Featured photo: This photo from Pamela Folts’ personal collection shows Wendell B. Harris, Jr. filming.  Folts is seated on the left.  This scene was shot inside the Harris Art Gallery, which was owned by Charles Harris, brother of Wendell.  It is now a parking lot for the new Hilton hotel in downtown Flint.

Written by Lisa M. Land

The 1989 film, Chameleon Street, has been restored and will be shown at NY Film Festival, in the Revival category, on October 22 and streamed via Amazon, in unrestored form. This film was written by, directed and starred Wendell B. Harris, Jr.  It was independently funded, produced and filmed here in Flint.

Chameleon Street won the Grand Jury Prize at the 1990 Sundance Film Festival.  Yet Harris found it impossible to navigate the film industry to make a second film from within the industry, which is frequently interpreted as an issue of being outside the Hollywood elite system and being a Black man.

The film is written as satire, fantasy and real life, dealing with what Black men still face today.

Harris was inspired by the real-life man William Douglas Street, Jr., a Detroit con man who impersonated many people, most notably a reporter, a lawyer and doctor.  He performed more than 30 hysterectomies without any training.  The last record I found for Street is a 2015 federal charge for mail fraud and identity theft.

Much of the filming of Chameleon Street happened in a home on Welch Blvd, still owned today by the same woman who worked on the film, Pamela Folts. She shared some of her memories about the production with me.

Harris wrote the script in the 3rd floor library of the Welch Street house. Folts would transcribe for Harris as he dictated the dialog.  Folts’ role during filming was continuity, making sure everyone’s clothes and the set were the same for each take of a scene.

Six rooms of the Welch Blvd. house were used for sets. Filming also took place at Berston Field House, Harris Art Gallery (which is now the new downtown Hilton parking lot), Hurley Hospital and the Northbank Center.  One scene was shot at a dormitory in Ann Arbor.

The film crew worked 12 hours a day, starting at 7 a.m. Meals were catered and everyone ate at the same time.  Quite often the crew would be exhausted.  Folts recalls filming a scene in her living room and falling asleep on the floor in front of the fireplace as everyone worked around her.

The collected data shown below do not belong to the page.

(* ===== verification/Tcp.v ===== *)
(** * lc-lib/transports/tcp: the messages on the wire

    The factory of the TCP and TLS transports ([factory.go]), the messages sent,
    the receiver ([tcp.go]) and the writer below TLS that retries short writes
    ([wrap.go]).  Compression, certificates and the socket are parameters: the
    socket's answers are numbered, so two reads or writes may differ. *)
From S2P Require Import Prelude Core Codecs ConfigParser Config Transports.

(** ** [factory.go] *)
Definition TransportTCPTCP : text := bytes_of "tcp".
Definition TransportTCPTLS : text := bytes_of "tls".

Definition defaultNetworkReconnect : Z := (0 * Second)%Z.
Definition defaultNetworkReconnectMax : Z := (300 * Second)%Z.

(** [X] is a parsed certificate; a key pair is the certificates of its chain. *)
Record TransportTCPFactory (X : Type) := mkTCPFactory {
  tf_transport : text;
  Reconnect : Z;
  ReconnectMax : Z;
  SSLCertificate : text;
  SSLKey : text;
  SSLCA : text;
  certificate : option (list text);
  certificateList : list X;
  caList : list X;
}.
Arguments mkTCPFactory {X}.
Arguments tf_transport {X}.
Arguments Reconnect {X}.
Arguments ReconnectMax {X}.
Arguments SSLCertificate {X}.
Arguments SSLKey {X}.
Arguments SSLCA {X}.
Arguments certificate {X}.
Arguments certificateList {X}.
Arguments caList {X}.

Section Factory.
Context {X : Type}.
Context (ParseDuration : text → option Z).
(** crypto/tls, crypto/x509, io/ioutil and encoding/pem. *)
Context (LoadX509KeyPair : text → text → text + list text) (ParseCertificate : text → option X).
Context (ReadFile : text → text + text) (pem_Decode : text → option (text * text * text)).

Abbreviation factory := (TransportTCPFactory X).

Definition set_certificate (c : list text) (xs : list X) (f : factory) : factory :=
  mkTCPFactory (tf_transport f) (Reconnect f) (ReconnectMax f) (SSLCertificate f) (SSLKey f) (SSLCA f) (Some c) xs (caList f).
Definition set_caList (xs : list X) (f : factory) : factory :=
  mkTCPFactory (tf_transport f) (Reconnect f) (ReconnectMax f) (SSLCertificate f) (SSLKey f) (SSLCA f) (certificate f) (certificateList f) xs.

Definition Factory_InitDefaults (f : factory) : factory :=
  mkTCPFactory (tf_transport f) defaultNetworkReconnect defaultNetworkReconnectMax (SSLCertificate f) (SSLKey f) (SSLCA f)
    (certificate f) (certificateList f) (caList f).

Definition factory_fields : list (field factory) :=
  [entry_value (bytes_of "reconnect backoff") Reconnect (fun v f => mkTCPFactory (tf_transport f) v (ReconnectMax f) (SSLCertificate f) (SSLKey f) (SSLCA f) (certificate f) (certificateList f) (caList f)) (conv_duration ParseDuration);
   entry_value (bytes_of "reconnect backoff max") ReconnectMax (fun v f => mkTCPFactory (tf_transport f) (Reconnect f) v (SSLCertificate f) (SSLKey f) (SSLCA f) (certificate f) (certificateList f) (caList f)) (conv_duration ParseDuration);
   entry_value (bytes_of "ssl certificate") SSLCertificate (fun v f => mkTCPFactory (tf_transport f) (Reconnect f) (ReconnectMax f) v (SSLKey f) (SSLCA f) (certificate f) (certificateList f) (caList f)) conv_string;
   entry_value (bytes_of "ssl key") SSLKey (fun v f => mkTCPFactory (tf_transport f) (Reconnect f) (ReconnectMax f) (SSLCertificate f) v (SSLCA f) (certificate f) (certificateList f) (caList f)) conv_string;
   entry_value (bytes_of "ssl ca") SSLCA (fun v f => mkTCPFactory (tf_transport f) (Reconnect f) (ReconnectMax f) (SSLCertificate f) (SSLKey f) v (certificate f) (certificateList f) (caList f)) conv_string].

Fixpoint parse_chain (certs : list text) : option (list X) :=
  match certs with
  | [] => Some []
  | c :: cs =>
      match ParseCertificate c with
      | None => None
      | Some x => match parse_chain cs with Some xs => Some (x :: xs) | None => None end
      end
  end.

(** The loop over the blocks of the file; [pem.Decode] returns a block's type, its
    bytes and the rest. *)
Fixpoint load_ca (fuel : nat) (rest : text) (acc : list X) : R (list X) :=
  match fuel with
  | O => NoFuel
  | S fuel' =>
      match pem_Decode rest with
      | None => ok acc
      | Some (type, data, rest') =>
          if decide (type = bytes_of "CERTIFICATE") then
            match ParseCertificate data with
            | Some x => load_ca fuel' rest' (acc ++ [x])
            | None => err (Invalid (bytes_of "Failed to parse CA certificate"))
            end
          else err (Invalid (bytes_of "Block does not contain a certificate"))
      end
  end.

Definition load_certificate (f : factory) : R factory :=
  if decide (SSLCertificate f = [] ∧ SSLKey f = []) then ok f
  else if decide (SSLCertificate f = []) then err (Invalid (bytes_of "ssl key is only valid with a matching ssl certificate"))
  else if decide (SSLKey f = []) then err (Invalid (bytes_of "ssl key must be specified when a ssl certificate is provided"))
  else
    match LoadX509KeyPair (SSLCertificate f) (SSLKey f) with
    | inl e => err (Invalid (bytes_of "Failed loading client ssl certificate: " ++ e))
    | inr chain =>
        match parse_chain chain with
        | None => err (Invalid (bytes_of "Failed loading client ssl certificate"))
        | Some xs => ok (set_certificate chain xs f)
        end
    end.

Definition newFactory (name : text) : factory := mkTCPFactory name 0 0 [] [] [] None [] [].

Definition NewTransportTCPFactory (configPath : text) (unUsed : attrs) (name : text) : R factory :=
  if decide (name = TransportTCPTLS) then
    let! (_, f) := populateStruct Factory_InitDefaults factory_fields None (Some (VMap false unUsed)) configPath (newFactory name) in
    let! f := load_certificate f in
    if decide (SSLCA f = []) then err (Invalid (bytes_of "ssl ca is required when transport is TLS"))
    else
      match ReadFile (SSLCA f) with
      | inl e => err (Invalid (bytes_of "Failure reading CA certificate: " ++ e))
      | inr pemdata => let! xs := load_ca (S (length pemdata)) pemdata [] in ok (set_caList xs f)
      end
  else
    let! _ := reportUnusedConfig (Some (VMap false unUsed)) configPath in
    ok (newFactory name).
End Factory.

(** ** The messages sent *)
Section Wire.
(** [zlib.NewWriterLevel(..., 3)] over all that is written to it. *)
Context (zlib : text → text).

(** The event data: each event with its 32-bit length. *)
Definition event_data (events : list EventDescriptor) : text :=
  concat ((fun e => be_PutUint32 (uint32 (zlen (ed_Event e))) ++ ed_Event e) <$> events).

Definition JDAT (nonce : text) (events : list EventDescriptor) : text :=
  let body := nonce ++ zlib (event_data events) in
  bytes_of "JDAT" ++ be_PutUint32 (uint32 (zlen body)) ++ body.

Definition PING : text := bytes_of "PING" ++ [x00; x00; x00; x00]%byte.
End Wire.

(** ** The receiver *)
Inductive sock_error := SockTimeout | SockError (message : text).
Inductive recv_error := RecvSock (e : sock_error) | TooLarge (length : Z) | BadAck (size : Z) | BadCode (code : text).

(** The socket and the receiver's channels. *)
Class Socket := {
  sock_Read : nat → nat → text * option sock_error;
  sock_Read_fits : ∀ n k, length (fst (sock_Read n k)) ≤ k;
  recv_closed : nat → bool;
  event_taken : nat → bool;
}.

(** How many answers were used, the bytes read (ghost) and the events sent. *)
Record Receiver := mkReceiver { rc_tick : nat; rc_log : text; rc_events : list (TransportEvent unit) }.

Section Receiver.
Context `{Socket}.
Abbreviation RC := (M Receiver).

Definition rc_ask {A} (f : nat → A) : RC A := fun r => Ret (f (rc_tick r), mkReceiver (S (rc_tick r)) (rc_log r) (rc_events r)).

Definition rc_Read (k : nat) : RC (text * option sock_error) := fun r =>
  let '(data, e) := sock_Read (rc_tick r) k in
  Ret ((data, e), mkReceiver (S (rc_tick r)) (rc_log r ++ data) (rc_events r)).

(** [sendEvent]: true when the shutdown comes first. *)
Definition rc_sendEvent (e : TransportEvent unit) : RC bool :=
  taken ← rc_ask event_taken;
  if (taken : bool) then modify (fun r => mkReceiver (rc_tick r) (rc_log r) (rc_events r ++ [e]));; mret false
  else mret true.

Inductive read_result := ReadShutdown | ReadData (data : text) | ReadFailed (e : sock_error).

(** [receiverRead]: [todo] bytes to go, [data] so far. *)
Fixpoint receiverRead (fuel : nat) (todo : nat) (data : text) : RC read_result :=
  match fuel with
  | O => out_of_fuel
  | S fuel' =>
      closed ← rc_ask recv_closed;
      if (closed : bool) then mret ReadShutdown
      else
        '(chunk, e) ← rc_Read todo;
        let data' := data ++ chunk in
        if decide (todo ≤ length chunk) then mret (ReadData data')
        else
          match e with
          | None | Some SockTimeout => receiverRead fuel' (todo - length chunk) data'
          | Some e => mret (ReadFailed e)
          end
  end.

(** What a whole message leads to: an event, or a protocol error. *)
Definition message_event (code message : text) : outcome (recv_error + TransportEvent unit) :=
  if decide (code = bytes_of "PONG") then Ret (inr (PongEvent tt))
  else if decide (code = bytes_of "ACKN") then
    if decide (zlen message ≠ 20)%Z then Ret (inl (BadAck (zlen message)))
    else
      match slice message 0 16, slice message 16 20 with
      | Some nonce, Some sequence => e ← NewAckEventWithBytes tt nonce sequence; Ret (inr e)
      | _, _ => Panic
      end
  else Ret (inl (BadCode code)).

(** The end of one turn: to go on, stopped by the shutdown, or an error. *)
Inductive turn := GoOn | Stopped | Failing (e : recv_error).

Definition receiver_turn (fuel : nat) : RC turn :=
  r ← receiverRead fuel 8 [];
  match r with
  | ReadShutdown => mret Stopped
  | ReadFailed e => mret (Failing (RecvSock e))
  | ReadData header =>
      code ← deref (slice header 0 4);
      lenbytes ← deref (slice header 4 8);
      len ← (fun s => match be_Uint32 lenbytes with Ret z => Ret (z, s) | Panic => Panic | NoFuel => NoFuel end);
      if decide (1048576 < len)%Z then mret (Failing (TooLarge len))
      else
        m ← (if decide (0 < len)%Z then receiverRead fuel (Z.to_nat len) [] else mret (ReadData []));
        match m with
        | ReadShutdown => mret Stopped
        | ReadFailed e => mret (Failing (RecvSock e))
        | ReadData message =>
            ev ← (fun s => match message_event code message with Ret x => Ret (x, s) | Panic => Panic | NoFuel => NoFuel end);
            match ev with
            | inl e => mret (Failing e)
            | inr e => stop ← rc_sendEvent e; if (stop : bool) then mret Stopped else mret GoOn
            end
        end
  end.

(** The loop: the error passed to the controller, none after a shutdown. *)
Fixpoint receiver (turns fuel : nat) : RC (option recv_error) :=
  match turns with
  | O => out_of_fuel
  | S turns' =>
      t ← receiver_turn fuel;
      match t with
      | GoOn => receiver turns' fuel
      | Stopped => mret None
      | Failing e => mret (Some e)
      end
  end.
End Receiver.

(** ** [wrap.go]: writing below TLS *)
Class WriteSocket := {
  sock_Write : nat → text → nat * option sock_error;
  sock_Write_fits : ∀ n b, fst (sock_Write n b) ≤ length b;
  sock_Write_short : ∀ n b, fst (sock_Write n b) < length b → snd (sock_Write n b) ≠ None;
  send_closed : nat → bool;
}.

(** How many answers were used and the bytes the socket accepted. *)
Record Wrap := mkWrap { wr_tick : nat; wr_sent : text }.

Section Wrap.
Context `{WriteSocket}.

Definition wrap_write_once (b : text) : M Wrap (nat * option sock_error) := fun w =>
  let '(n, e) := sock_Write (wr_tick w) b in
  Ret ((n, e), mkWrap (S (wr_tick w)) (wr_sent w ++ take n b)).

Definition wrap_shutdown : M Wrap bool := fun w =>
  Ret (send_closed (wr_tick w), mkWrap (S (wr_tick w)) (wr_sent w)).

Fixpoint wrap_Write (fuel : nat) (b : text) (len : nat) : M Wrap (nat * option sock_error) :=
  match fuel with
  | O => out_of_fuel
  | S fuel' =>
      '(n, e) ← wrap_write_once (drop len b);
      let len' := len + n in
      if decide (length b ≤ len') then mret (len', e)
      else
        match e with
        | None => wrap_Write fuel' b len'
        | Some SockTimeout =>
            closed ← wrap_shutdown;
            if (closed : bool) then mret (len', e) else wrap_Write fuel' b len'
        | Some _ => mret (len', e)
        end
  end.
End Wrap.

(** ** References *)

(** What a peer sends, and what the receiver is to make of a stream of bytes. *)
Inductive wire_message := WPong | WAck (nonce : text) (sequence : Z).

Definition wire_bytes (m : wire_message) : text :=
  match m with
  | WPong => bytes_of "PONG" ++ be_PutUint32 0
  | WAck nonce sequence => bytes_of "ACKN" ++ be_PutUint32 20 ++ nonce ++ be_PutUint32 sequence
  end.

Definition wire_event (m : wire_message) : TransportEvent unit :=
  match m with WPong => PongEvent tt | WAck nonce sequence => AckEvent tt nonce sequence end.

Definition wire_ok (m : wire_message) : Prop :=
  match m with WPong => True | WAck nonce sequence => zlen nonce = 16%Z ∧ (0 ≤ sequence < 2 ^ 32)%Z end.

(** The first message of a stream: not complete yet, an error, or an event. *)
Inductive parsed := Incomplete | Wrong (e : recv_error) | Parsed (e : TransportEvent unit) (rest : text).

Definition parse_message (s : text) : parsed :=
  if decide (zlen s < 8)%Z then Incomplete
  else
    match be_Uint32 (drop 4 s) with
    | Ret len =>
        if decide (1048576 < len)%Z then Wrong (TooLarge len)
        else if decide (zlen s < 8 + len)%Z then Incomplete
        else
          match message_event (take 4 s) (take (Z.to_nat len) (drop 8 s)) with
          | Ret (inl e) => Wrong e
          | Ret (inr e) => Parsed e (drop (8 + Z.to_nat len) s)
          | _ => Incomplete
          end
    | _ => Incomplete
    end.

Inductive parses : text → list (TransportEvent unit) → option recv_error → text → Prop :=
| parses_end s : parses s [] None s
| parses_wrong s e : parse_message s = Wrong e → parses s [] (Some e) s
| parses_event s e s' es r rest : parse_message s = Parsed e s' → parses s' es r rest → parses s (e :: es) r rest.

(** The event data of a message, taken apart again. *)
Fixpoint split_events (fuel : nat) (s : text) : option (list text) :=
  match s with
  | [] => Some []
  | _ =>
      match fuel, be_Uint32 s with
      | S fuel', Ret n =>
          match slice s 4 (4 + n) with
          | Some e => match split_events fuel' (drop (4 + Z.to_nat n) s) with Some es => Some (e :: es) | None => None end
          | None => None
          end
      | _, _ => None
      end
  end.

Definition decode_JDAT (unzlib : text → option text) (s : text) : option (text * list text) :=
  if decide (take 4 s = bytes_of "JDAT") then
    match be_Uint32 (drop 4 s) with
    | Ret n =>
        if decide (zlen s = 8 + n)%Z then
          match unzlib (drop 24 s) with
          | Some data =>
              match split_events (S (length data)) data with Some es => Some (take 16 (drop 8 s), es) | None => None end
          | None => None
          end
        else None
    | _ => None
    end
  else None.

Even with the long hours, Folts said “It really was a lot of fun.” During filming, everyone in the house had to be silent and stay out of the way.  Her children were in 3rd and 8th grades at the time, and the crew was good with the kids. While not filming, they taught Folts’ youngest child how to carry grip equipment, which involved lighting, properly wrapping cords and moving the equipment for a new scene. Both children are featured in the ballroom scene in the film.

One scene that was scary to film was when the camera man had to climb on the porch roof and shoot through the window into a scene set up in a bedroom.  This was a heavy, expensive bundle of equipment to be on a slippery slope with. Digital photography did not yet exist. So the movie was shot with film on reels.

Folts has always been proud to have been involved with this film.

“I did it because there were very few Black films in existence,” she said. “It was important that an intelligent Black film existed, and that is why I put my energy into it.”

She was impressed that Flint pulled together and cooperated to produce this film.  She also really enjoyed herself.